=== Exercise data ===

(* ===== verification/StoreSpec.v ===== *)
(** * What the metadata store promises

    [AbsFs] is the contract of the [MetadataStore] trait
    ([crates/slicefs-traits/src/metadata.rs]) without digests, encodings or a
    content store: finite maps from inode numbers to inode records, directories,
    block lists and attribute lists.  [store_rep] relates a [DictMetadataStore]
    to it; [StoreRefine] proves every operation of the store against the
    operation of the same name here. *)

From S2P Require Import Prelude Types Blockset Inode InodeMap Xattr Directory Store.
From stdpp Require Import base tactics numbers option list gmap.
Open Scope Z_scope.

Record AbsFs := mkAbs {
  a_inodes : gmap Z InodeMeta;
  a_dirs : gmap Z (gmap bytes Z);
  a_manifests : gmap Z (list Digest224);
  a_xattrs : gmap Z xattr_list;
  a_next : Z
}.

Definition a_set_inodes (v : gmap Z InodeMeta) (a : AbsFs) : AbsFs :=
  mkAbs v (a_dirs a) (a_manifests a) (a_xattrs a) (a_next a).
Definition a_set_dirs (v : gmap Z (gmap bytes Z)) (a : AbsFs) : AbsFs :=
  mkAbs (a_inodes a) v (a_manifests a) (a_xattrs a) (a_next a).
Definition a_set_manifests (v : gmap Z (list Digest224)) (a : AbsFs) : AbsFs :=
  mkAbs (a_inodes a) (a_dirs a) v (a_xattrs a) (a_next a).
Definition a_set_xattrs (v : gmap Z xattr_list) (a : AbsFs) : AbsFs :=
  mkAbs (a_inodes a) (a_dirs a) (a_manifests a) v (a_next a).
Definition a_set_next (v : Z) (a : AbsFs) : AbsFs :=
  mkAbs (a_inodes a) (a_dirs a) (a_manifests a) (a_xattrs a) v.

Ltac abs_simpl := cbn [a_inodes a_dirs a_manifests a_xattrs a_next a_set_inodes a_set_dirs
  a_set_manifests a_set_xattrs a_set_next].

Tactic Notation "abs_simpl_in" hyp(H) := cbn [a_inodes a_dirs a_manifests a_xattrs a_next
  a_set_inodes a_set_dirs a_set_manifests a_set_xattrs a_set_next] in H.

(* ------------------------------------------------------------------------ *)
(** ** The operations *)

Definition abs_create_inode (meta : InodeMeta) : M AbsFs MetaError Z := λ a,
  let ino := a_next a in
  (a_set_next (ino + 1) (a_set_inodes (<[ino := set_ino ino meta]> (a_inodes a)) a), Ok ino).

Definition abs_get_inode (ino : Z) : M AbsFs MetaError InodeMeta := λ a,
  (a, ok_or (a_inodes a !! ino) (NotFound ino)).

Definition abs_update_inode (meta : InodeMeta) : M AbsFs MetaError unit := λ a,
  match a_inodes a !! im_ino meta with
  | None => (a, Err (NotFound (im_ino meta)))
  | Some _ => (a_set_inodes (<[im_ino meta := meta]> (a_inodes a)) a, Ok tt)
  end.

Definition abs_delete_inode (ino : Z) : M AbsFs MetaError unit := λ a,
  match a_inodes a !! ino with
  | None => (a, Err (NotFound ino))
  | Some _ => (a_set_inodes (delete ino (a_inodes a)) a, Ok tt)
  end.

(** The directory record a new directory gets. *)
Definition dir_inode (ino : Z) (meta : InodeMeta) : InodeMeta :=
  let m := set_ino ino meta in
  if decide (Z.land (im_mode m) S_IFDIR = 0) then set_mode (Z.lor (im_mode m) S_IFDIR) m else m.
Definition add_link (m : InodeMeta) : InodeMeta := set_nlinks (wrap32 (im_nlinks m + 1)) m.

(** A failed creation still consumes an inode number. *)
Definition abs_create_directory (parent : Z) (name : bytes) (meta : InodeMeta)
    : M AbsFs MetaError Z := λ a,
  match a_inodes a !! parent with
  | None => (a, Err (NotFound parent))
  | Some pm =>
      if decide (Z.land (im_mode pm) S_IFDIR = 0) then (a, Err (NotADirectory parent)) else
      match a_dirs a !! parent with
      | None => (a, Err (NotADirectory parent))
      | Some D =>
          let ino := a_next a in
          let a1 := a_set_next (ino + 1) a in
          if decide (name = dot ∨ name = dotdot) then (a1, Err (InvalidName name)) else
          match D !! name with
          | Some _ => (a1, Err (AlreadyExists ino))
          | None =>
              (a_set_inodes (<[parent := add_link pm]> (<[ino := dir_inode ino meta]> (a_inodes a)))
                 (a_set_dirs (<[parent := <[name := ino]> D]>
                                (<[ino := fresh_dir ino parent]> (a_dirs a))) a1), Ok ino)
          end
      end
  end.

Definition abs_lookup (parent : Z) (name : bytes) : M AbsFs MetaError Z := λ a,
  (a, match a_dirs a !! parent with
      | None => Err (NotADirectory parent)
      | Some D => ok_or (D !! name) (NotFound 0)
      end).

Definition abs_link (parent : Z) (name : bytes) (ino : Z) : M AbsFs MetaError unit := λ a,
  match a_dirs a !! parent with
  | None => (a, Err (NotADirectory parent))
  | Some D =>
      if decide (name = dot ∨ name = dotdot) then (a, Err (InvalidName name)) else
      match D !! name with
      | Some _ => (a, Err (AlreadyExists ino))
      | None => (a_set_dirs (<[parent := <[name := ino]> D]> (a_dirs a)) a, Ok tt)
      end
  end.

Definition abs_unlink (parent : Z) (name : bytes) : M AbsFs MetaError unit := λ a,
  match a_dirs a !! parent with
  | None => (a, Err (NotADirectory parent))
  | Some D =>
      if decide (name = dot ∨ name = dotdot) then (a, Err (InvalidName name)) else
      match D !! name with
      | None => (a, Err (NotFound 0))
      | Some _ => (a_set_dirs (<[parent := delete name D]> (a_dirs a)) a, Ok tt)
      end
  end.

Definition abs_set_manifest (ino : Z) (blocks : list Digest224) : M AbsFs MetaError unit := λ a,
  (a_set_manifests (<[ino := blocks]> (a_manifests a)) a, Ok tt).
Definition abs_get_manifest (ino : Z) : M AbsFs MetaError (list Digest224) := λ a,
  (a, ok_or (a_manifests a !! ino) (NotFound ino)).

Definition abs_set_xattr (ino : Z) (name value : bytes) : M AbsFs MetaError unit := λ a,
  (a_set_xattrs (<[ino := set_xattr_entry (default [] (a_xattrs a !! ino)) name value]>
                   (a_xattrs a)) a, Ok tt).
Definition abs_get_xattr (ino : Z) (name : bytes) : M AbsFs MetaError bytes := λ a,
  (a, ok_or (xs ← a_xattrs a !! ino; get_xattr_entry xs name) (NotFound ino)).
Definition abs_list_xattrs (ino : Z) : M AbsFs MetaError (list bytes) := λ a,
  (a, Ok (list_xattr_names (default [] (a_xattrs a !! ino)))).
Definition abs_remove_xattr (ino : Z) (name : bytes) : M AbsFs MetaError unit := λ a,
  match a_xattrs a !! ino with
  | None => (a, Err (NotFound ino))
  | Some xs =>
      let '(xs', removed) := remove_xattr_entry xs name in
      if negb removed then (a, Err (NotFound ino))
      else (a_set_xattrs (<[ino := xs']> (a_xattrs a)) a, Ok tt)
  end.

(* ------------------------------------------------------------------------ *)
(** ** Sizes *)

Definition sizes_of (l : list (Z * InodeMeta)) : Z := foldr (λ e acc, im_size e.2 + acc) 0 l.
(** The sum of the sizes of all inodes. *)
Definition total_size (m : gmap Z InodeMeta) : Z := sizes_of (map_to_list m).

Lemma foldr_add_perm {A} (g : A → Z) l l' :
  l ≡ₚ l' → foldr (λ e acc, g e + acc) 0 l = foldr (λ e acc, g e + acc) 0 l'.
Proof. induction 1; cbn; lia. Qed.

Lemma sizes_of_perm l l' : l ≡ₚ l' → sizes_of l = sizes_of l'.
Proof. apply (foldr_add_perm (λ e : Z * InodeMeta, im_size e.2)). Qed.

Lemma total_size_insert m i x :
  m !! i = None → total_size (<[i := x]> m) = im_size x + total_size m.
Proof. intros H. unfold total_size. by rewrite (sizes_of_perm _ _ (map_to_list_insert m i x H)). Qed.

Lemma total_size_delete m i x :
  m !! i = Some x → total_size m = im_size x + total_size (delete i m).
Proof.
  intros H. unfold total_size. by rewrite <-(sizes_of_perm _ _ (map_to_list_delete m i x H)).
Qed.

Lemma total_size_update m i x y :
  m !! i = Some x → total_size (<[i := y]> m) = total_size m - im_size x + im_size y.
Proof.
  intros H. rewrite <-insert_delete_eq, total_size_insert by apply lookup_delete_eq.
  rewrite (total_size_delete m i x H). lia.
Qed.

Lemma total_size_nonneg m : map_Forall (λ _ x, 0 ≤ im_size x) m → 0 ≤ total_size m.
Proof.
  intros H. unfold total_size, sizes_of. apply map_Forall_to_list in H.
  induction H as [|[k x] l Hx _ IH]; cbn in *; lia.
Qed.

(* ------------------------------------------------------------------------ *)
(** ** Representation *)

Section rep.
Context {B : Blockset} {L : BlocksetLaws B}.

Definition inode_digest (m : InodeMeta) : Digest224 := digest_of (serialize_inode m).
Definition manifest_digest (l : list Digest224) : Digest224 := digest_of (serialize_manifest l).
Definition xattr_digest (xs : xattr_list) : Digest224 := digest_of (serialize_xattrs xs).

(** The content store holds [bs] under its digest. *)
Definition stored (io : Io) (bs : bytes) : Prop :=
  file_storage_get io (digest_of bs) = Some bs.

(** The abstract invariant: every value fits its machine type, every inode is
    filed under its own number and below the next one to allocate, and the
    sizes add up to a [u64]. *)
Record abs_wf (a : AbsFs) : Prop := {
  wf_inodes : map_Forall (λ k m, im_ino m = k ∧ wf_inode m ∧ k < a_next a) (a_inodes a);
  wf_dirs : map_Forall (λ k D, is_u64 k ∧ dir_wf D) (a_dirs a);
  wf_manifests : map_Forall (λ k l, is_u64 k ∧ Forall wf_digest l) (a_manifests a);
  wf_xattrs : map_Forall (λ k xs, is_u64 k ∧ Forall wf_xattr xs) (a_xattrs a);
  wf_next : 2 ≤ a_next a < 2 ^ 64;
  wf_count : Z.of_nat (size (a_inodes a)) < a_next a;
  wf_total : total_size (a_inodes a) < 2 ^ 64
}.

Record abs_stored (io : Io) (a : AbsFs) : Prop := {
  stored_inodes : map_Forall (λ _ m, stored io (serialize_inode m)) (a_inodes a);
  stored_dirs : map_Forall (λ _ D, dir_stored io D) (a_dirs a);
  stored_manifests : map_Forall (λ _ l, stored io (serialize_manifest l)) (a_manifests a);
  stored_xattrs : map_Forall (λ _ xs, stored io (serialize_xattrs xs)) (a_xattrs a)
}.

(** [s] implements [a]: its tables hold the digests of the encoded values,
    the content store can produce them, and the counters are exact. *)
Record store_rep (s : DictMetadataStore B) (a : AbsFs) : Prop := {
  rep_io : healthy (st_io s);
  rep_inodes : st_inode_data s = inode_digest <$> a_inodes a;
  rep_imap : imap_map (st_inode_map s) = st_inode_data s;
  rep_next : imap_next_ino (st_inode_map s) = a_next a;
  rep_dirs : st_dir_data s = dir_digest <$> a_dirs a;
  rep_manifests : st_manifest_data s = manifest_digest <$> a_manifests a;
  rep_xattrs : st_xattr_data s = xattr_digest <$> a_xattrs a;
  rep_stored : abs_stored (st_io s) a;
  rep_logical : st_logical_bytes s = total_size (a_inodes a);
  rep_count : st_inode_count s = Z.of_nat (size (a_inodes a));
  rep_wf : abs_wf a
}.

(** The two computations return the same result and keep the relation. *)
Definition refines {A} (c : M (DictMetadataStore B) MetaError A) (spec : M AbsFs MetaError A)
    (s : DictMetadataStore B) (a : AbsFs) : Prop :=
  (c s).2 = (spec a).2 ∧ store_rep (c s).1 (spec a).1 ∧ st_io s ⊑ᵢ st_io (c s).1.

Lemma stored_mono io io' bs : io ⊑ᵢ io' → stored io bs → stored io' bs.
Proof. intros Hle H. by apply Hle. Qed.

Lemma abs_stored_mono io io' a : io ⊑ᵢ io' → abs_stored io a → abs_stored io' a.
Proof.
  intros Hle [H1 H2 H3 H4].
  split; (eapply map_Forall_impl; [eassumption|]); intros k x Hx; by apply Hle.
Qed.

(** Storing more content keeps the relation. *)
Lemma rep_io_grows (s : DictMetadataStore B) (a : AbsFs) io' :
  store_rep s a → healthy io' → st_io s ⊑ᵢ io' → store_rep (upd_io io' s) a.
Proof.
  intros [] Hio Hle. split; store_simpl; try done. by eapply abs_stored_mono.
Qed.

Lemma with_io_push {E} bs (s : DictMetadataStore B) :
  @with_io _ E _ (push_all bs) s = (upd_io (push_all bs (st_io s)).1 s, Ok (digest_of bs)).
Proof. unfold with_io, zoom. by rewrite io_do_push. Qed.

Lemma load_inode_stored io m :
  wf_inode m → stored io (serialize_inode m) → load_inode io (inode_digest m) = Ok m.
Proof.
  intros Hm Hst. unfold load_inode, inode_digest. rewrite Hst. cbn.
  by apply deserialize_serialize_inode.
Qed.

Lemma load_manifest_stored io l :
  Forall wf_digest l → stored io (serialize_manifest l) →
  load_manifest io (manifest_digest l) = Ok l.
Proof.
  intros Hm Hst. unfold load_manifest, manifest_digest. rewrite Hst. cbn.
  by apply deserialize_serialize_manifest.
Qed.

Lemma load_xattrs_stored io xs :
  Forall wf_xattr xs → stored io (serialize_xattrs xs) →
  load_xattrs io (xattr_digest xs) = Ok xs.
Proof.
  intros Hm Hst. unfold load_xattrs, xattr_digest. rewrite Hst. cbn.
  by apply deserialize_serialize_xattrs.
Qed.
End rep.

===

What you will do » The required answer is each line of the data in which the word "decide" appears.

Solution for this problem »
  if decide (Z.land (im_mode m) S_IFDIR = 0) then set_mode (Z.lor (im_mode m) S_IFDIR) m else m.
      if decide (Z.land (im_mode pm) S_IFDIR = 0) then (a, Err (NotADirectory parent)) else
          if decide (name = dot ∨ name = dotdot) then (a1, Err (InvalidName name)) else
      if decide (name = dot ∨ name = dotdot) then (a, Err (InvalidName name)) else
      if decide (name = dot ∨ name = dotdot) then (a, Err (InvalidName name)) else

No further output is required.